Although the description above contains many details and specifics, these should not be construed as limiting the scope of the invention or of what may be claimed, but as merely providing illustrations of some of the presently preferred embodiments of this invention. Other implementations, enhancements and variations can be made based on what is described and illustrated in this patent document. The features of the embodiments described herein may be combined in all possible combinations of methods, apparatus, modules, systems, and computer program products. Certain features that are described in this patent document in the context of separate embodiments can also be implemented in combination in a single embodiment. Conversely, various features that are described in the context of a single embodiment can also be implemented in multiple embodiments separately or in any suitable subcombination. Moreover, although features may be described above as acting in certain combinations and even initially claimed as such, one or more features from a claimed combination can in some cases be excised from the combination, and the claimed combination may be directed to a subcombination or variation of a subcombination. Similarly, while operations are depicted in the drawings in a particular order, this should not be understood as requiring that such operations be performed in the particular order shown or in sequential order, or that all illustrated operations be performed, to achieve desirable results. Moreover, the separation of various system components in the embodiments described above should not be understood as requiring such separation in all embodiments.
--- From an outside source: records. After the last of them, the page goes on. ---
(* ===== verification/LcdTime.v ===== *)
(** * Calendar date of a timestamp ([lcd_timestamp_to_local_ymdhm])

    The conversion of [LCD/lcd_ui.c] from seconds since 1970 to a local date
    and time, against the Gregorian calendar. *)

From S2P Require Import Prelude.

(** ** Source *)

Definition i32 (x : Z) : Z := (x + 2 ^ 31) mod 2 ^ 32 - 2 ^ 31.

(** The date part, on the day number. *)
Definition ymd_of_days (days : Z) : Z * Z * Z :=
  let z := i32 (i32 days + 719468) in
  let era := (if 0 <=? z then z else z - 146096) ÷ 146097 in
  let doe := u32 (z - era * 146097) in
  let yoe := u32 (doe - doe / 1460 + doe / 36524 - doe / 146096) / 365 in
  let y := u32 (yoe + u32 era * 400) in
  let doy := u32 (doe - (365 * yoe + yoe / 4 - yoe / 100)) in
  let mp := u32 (5 * doy + 2) / 153 in
  let d := u32 (doy - u32 (153 * mp + 2) / 5 + 1) in
  let '(m, y) := if mp <? 10 then (u32 (mp + 3), y) else (u32 (mp - 9), u32 (y + 1)) in
  (u16 y, u8 m, u8 d).

(** (year, month, day, hour, minute) *)
Definition lcd_timestamp_to_local_ymdhm (timestamp : Z) : Z * Z * Z * Z * Z :=
  let local_seconds := u32 (timestamp + 8 * 3600) in
  let days := local_seconds / 86400 in
  let secs_of_day := local_seconds mod 86400 in
  let '(y, m, d) := ymd_of_days days in
  (y, m, d, u8 (secs_of_day / 3600), u8 ((secs_of_day mod 3600) / 60)).

(** ** Specification: the Gregorian calendar, day by day *)

Definition leap (y : Z) : bool := ((y mod 4 =? 0) && negb (y mod 100 =? 0)) || (y mod 400 =? 0).

Definition days_in_month (y m : Z) : Z :=
  if m =? 2 then (if leap y then 29 else 28)
  else if (m =? 4) || (m =? 6) || (m =? 9) || (m =? 11) then 30 else 31.

Definition next_day (date : Z * Z * Z) : Z * Z * Z :=
  let '(y, m, d) := date in
  if d <? days_in_month y m then (y, m, d + 1)
  else if m <? 12 then (y, m + 1, 1)
  else (y + 1, 1, 1).

(** The date [n] days after 1 January 1970. *)
Fixpoint date_after (n : nat) : Z * Z * Z :=
  match n with
  | O => (1970, 1, 1)
  | S n => next_day (date_after n)
  end.

Definition valid_date (date : Z * Z * Z) : bool :=
  let '(y, m, d) := date in (1 <=? m) && (m <=? 12) && (1 <=? d) && (d <=? days_in_month y m).

(** ** Lemmas *)

Definition same_date (a b : Z * Z * Z) : bool :=
  let '(y, m, d) := a in let '(y', m', d') := b in (y =? y') && (m =? m') && (d =? d').

(** Check of the conversion [f] on [k] consecutive days from day [n], whose
    date is [date]. *)
Fixpoint check_days (f : Z -> Z * Z * Z) (k : nat) (n : Z) (date : Z * Z * Z) : bool :=
  match k with
  | O => true
  | S k => same_date (f n) date && check_days f k (n + 1) (next_day date)
  end.

Lemma same_date_eq a b : same_date a b = true -> a = b.
Proof. destruct a as [[? ?] ?], b as [[? ?] ?]. simpl. intros H. bool_hyps. by subst. Qed.

Lemma check_days_spec f k n date i :
  check_days f k (Z.of_nat n) date = true -> date = date_after n -> (i < k)%nat ->
  f (Z.of_nat (n + i)) = date_after (n + i).
Proof.
  revert n date i. induction k as [|k IH]; intros n date i Hc Hd Hi; [by apply Nat.nlt_0_r in Hi |].
  cbn [check_days] in Hc. apply andb_true_iff in Hc as [H1 H2].
  destruct i as [|i]; [rewrite Nat.add_0_r, <- Hd; by apply same_date_eq |].
  rewrite Nat.add_succ_r. apply (IH (S n) (next_day date));
    [by rewrite Nat2Z.inj_succ, <- Z.add_1_r | by rewrite Hd | by apply Nat.succ_lt_mono].
Qed.

(** The date part without the wrap-arounds. *)
Definition ymd_plain (days : Z) : Z * Z * Z :=
  let z := days + 719468 in
  let era := z / 146097 in
  let doe := z - era * 146097 in
  let yoe := (doe - doe / 1460 + doe / 36524 - doe / 146096) / 365 in
  let doy := doe - (365 * yoe + yoe / 4 - yoe / 100) in
  let mp := (5 * doy + 2) / 153 in
  let d := doy - (153 * mp + 2) / 5 + 1 in
  if mp <? 10 then (yoe + era * 400, mp + 3, d) else (yoe + era * 400 + 1, mp - 9, d).

Lemma ymd_of_days_plain days : 0 <= days < 49711 -> ymd_of_days days = ymd_plain days.
Proof.
  intros Hd. unfold ymd_of_days, ymd_plain, i32.
  replace ((days + 2 ^ 31) mod 2 ^ 32 - 2 ^ 31) with days by lia.
  replace ((days + 719468 + 2 ^ 31) mod 2 ^ 32 - 2 ^ 31) with (days + 719468) by lia.
  set (z := days + 719468) in *. rewrite (proj2 (Z.leb_le 0 z)) by lia.
  rewrite Z.quot_div_nonneg by lia. set (era := z / 146097). assert (4 <= era <= 5) by lia.
  rewrite (u32_id (z - era * 146097)) by wraps. set (doe := z - era * 146097).
  assert (0 <= doe < 146097) by lia.
  rewrite (u32_id (doe - _ + _ - _)) by wraps.
  set (yoe := (doe - doe / 1460 + doe / 36524 - doe / 146096) / 365).
  assert (0 <= yoe < 400) by lia.
  rewrite (u32_id era), (u32_id (yoe + era * 400)) by wraps.
  set (doy := doe - (365 * yoe + yoe / 4 - yoe / 100)).
  assert (0 <= doy <= 366) by lia.
  rewrite (u32_id doy), (u32_id (5 * doy + 2)) by wraps. set (mp := (5 * doy + 2) / 153).
  assert (0 <= mp <= 11) by lia.
  rewrite (u32_id (153 * mp + 2)) by wraps. rewrite (u32_id (doy - (153 * mp + 2) / 5 + 1)) by wraps.
  rewrite (u8_id (doy - (153 * mp + 2) / 5 + 1)) by wraps.
  destruct (Z.ltb_spec mp 10); rewrite !u32_id, u8_id, u16_id by wraps; done.
Qed.

(** All the days a 32-bit timestamp can reach. *)
Definition day_count : nat := Z.to_nat 49711.

Lemma all_days_agree : check_days ymd_plain day_count (Z.of_nat 0) (1970, 1, 1) = true.
Proof. vm_compute. reflexivity. Qed.

Lemma day_count_Z : Z.of_nat day_count = 49711.
Proof. unfold day_count. lia. Qed.

#[global] Opaque day_count.

Lemma ymd_of_days_correct n : (n < day_count)%nat -> ymd_of_days (Z.of_nat n) = date_after n.
Proof.
  intros Hn. rewrite ymd_of_days_plain by (pose proof day_count_Z; lia).
  exact (check_days_spec ymd_plain day_count 0 (1970, 1, 1) n all_days_agree eq_refl Hn).
Qed.

Lemma days_in_month_pos y m : 28 <= days_in_month y m <= 31.
Proof. unfold days_in_month. split_ifs; lia. Qed.

Lemma date_after_valid n : valid_date (date_after n) = true.
Proof.
  induction n as [|n IH]; [done |]. cbn [date_after]. destruct (date_after n) as [[y m] d].
  unfold valid_date in *. bool_hyps. unfold next_day.
  pose proof (days_in_month_pos y (m + 1)). pose proof (days_in_month_pos (y + 1) 1).
  destruct (Z.ltb_spec d (days_in_month y m)); [| destruct (Z.ltb_spec m 12)];
    rewrite !andb_true_iff, !Z.leb_le; lia.
Qed.

(** ** Properties *)

(** C35: for every timestamp up to the end of the 32-bit range (local time),
    the date shown is the date of the Gregorian calendar that many days after
    1 January 1970, a valid one, and the hour and minute are those of the
    local day. *)
Theorem timestamp_to_date_correct ts :
  0 <= ts -> ts + 28800 < 2 ^ 32 ->
  let '(y, m, d, h, mi) := lcd_timestamp_to_local_ymdhm ts in
  (y, m, d) = date_after (Z.to_nat ((ts + 28800) / 86400)) /\ valid_date (y, m, d) = true /\
  h = (ts + 28800) / 3600 mod 24 /\ mi = (ts + 28800) / 60 mod 60.
Proof.
  intros H0 Hts. unfold lcd_timestamp_to_local_ymdhm. change (8 * 3600) with 28800.
  rewrite u32_id by wraps. set (s := ts + 28800) in *. pose proof day_count_Z.
  pose proof (ymd_of_days_correct (Z.to_nat (s / 86400)) ltac:(lia)) as E. rewrite Z2Nat.id in E by lia.
  rewrite E. pose proof (date_after_valid (Z.to_nat (s / 86400))) as Hv.
  destruct (date_after (Z.to_nat (s / 86400))) as [[y m] d].
  rewrite !u8_id by wraps. split_and!; [done | done | lia | lia].
Qed.

Lemma timestamp_to_date_correct_witness :
  lcd_timestamp_to_local_ymdhm 1709161200 = (2024, 2, 29, 7, 0) /\
  (let '(y, m, d, h, mi) := lcd_timestamp_to_local_ymdhm 1709161200 in
   (y, m, d) = date_after (Z.to_nat ((1709161200 + 28800) / 86400)) /\ valid_date (y, m, d) = true /\
   h = (1709161200 + 28800) / 3600 mod 24 /\ mi = (1709161200 + 28800) / 60 mod 60).
Proof. split; [by vm_compute |]. apply (timestamp_to_date_correct 1709161200); lia. Defined.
Therefore, it will be appreciated that the scope of the present invention fully encompasses other embodiments which may become obvious to those skilled in the art, and that the scope of the present invention is accordingly to be limited by nothing other than the appended claims, in which reference to an element in the singular is not intended to mean “one and only one” unless explicitly so stated, but rather “one or more.” All structural and functional equivalents to the elements of the above-described preferred embodiment that are known to those of ordinary skill in the art are expressly incorporated herein by reference and are intended to be encompassed by the present claims. Moreover, it is not necessary for a device to address each and every problem sought to be solved by the present invention, for it to be encompassed by the present claims. Furthermore, no element or component in the present disclosure is intended to be dedicated to the public regardless of whether the element or component is explicitly recited in the claims. No claim element herein is to be construed under the provisions of 35 U.S.C. 112, sixth paragraph, unless the element is expressly recited using the phrase “means for.”

Claims

1. A method of synthesizing and analyzing the microstructure of a material with a desired thermal expansion coefficient comprising:

identifying tab kinematics of a design space sector that will produce a desired bulk material property;

selecting a freedom space that contains a desired tab motion identified from the tab kinematics identified;

selecting flexible constraint elements from within a complementary constraint space of the freedom space selected; and

selecting actuation elements from within an actuation space generated from a system generated from the flexible constraint element selection.

2. A method of synthesizing and analyzing the microstructure of a material with a desired thermal expansion coefficient comprising:

designing a rigid stage and ground points;

determining the desired motion of the rigid stage according to the nature of the thermal expansion coefficient;

determining an appropriate freedom space from the FACT chart that contains this motion;

selecting flexure bearings from the complementary constraint space of the selected Freedom Space using sub-constraint spaces;

calculating the actuation space of the bearing set; and

selecting the appropriate number of constraints from the actuation space that fully constrain the stage and will produce a net resultant force on the stage to actuate it to move with the desired motion.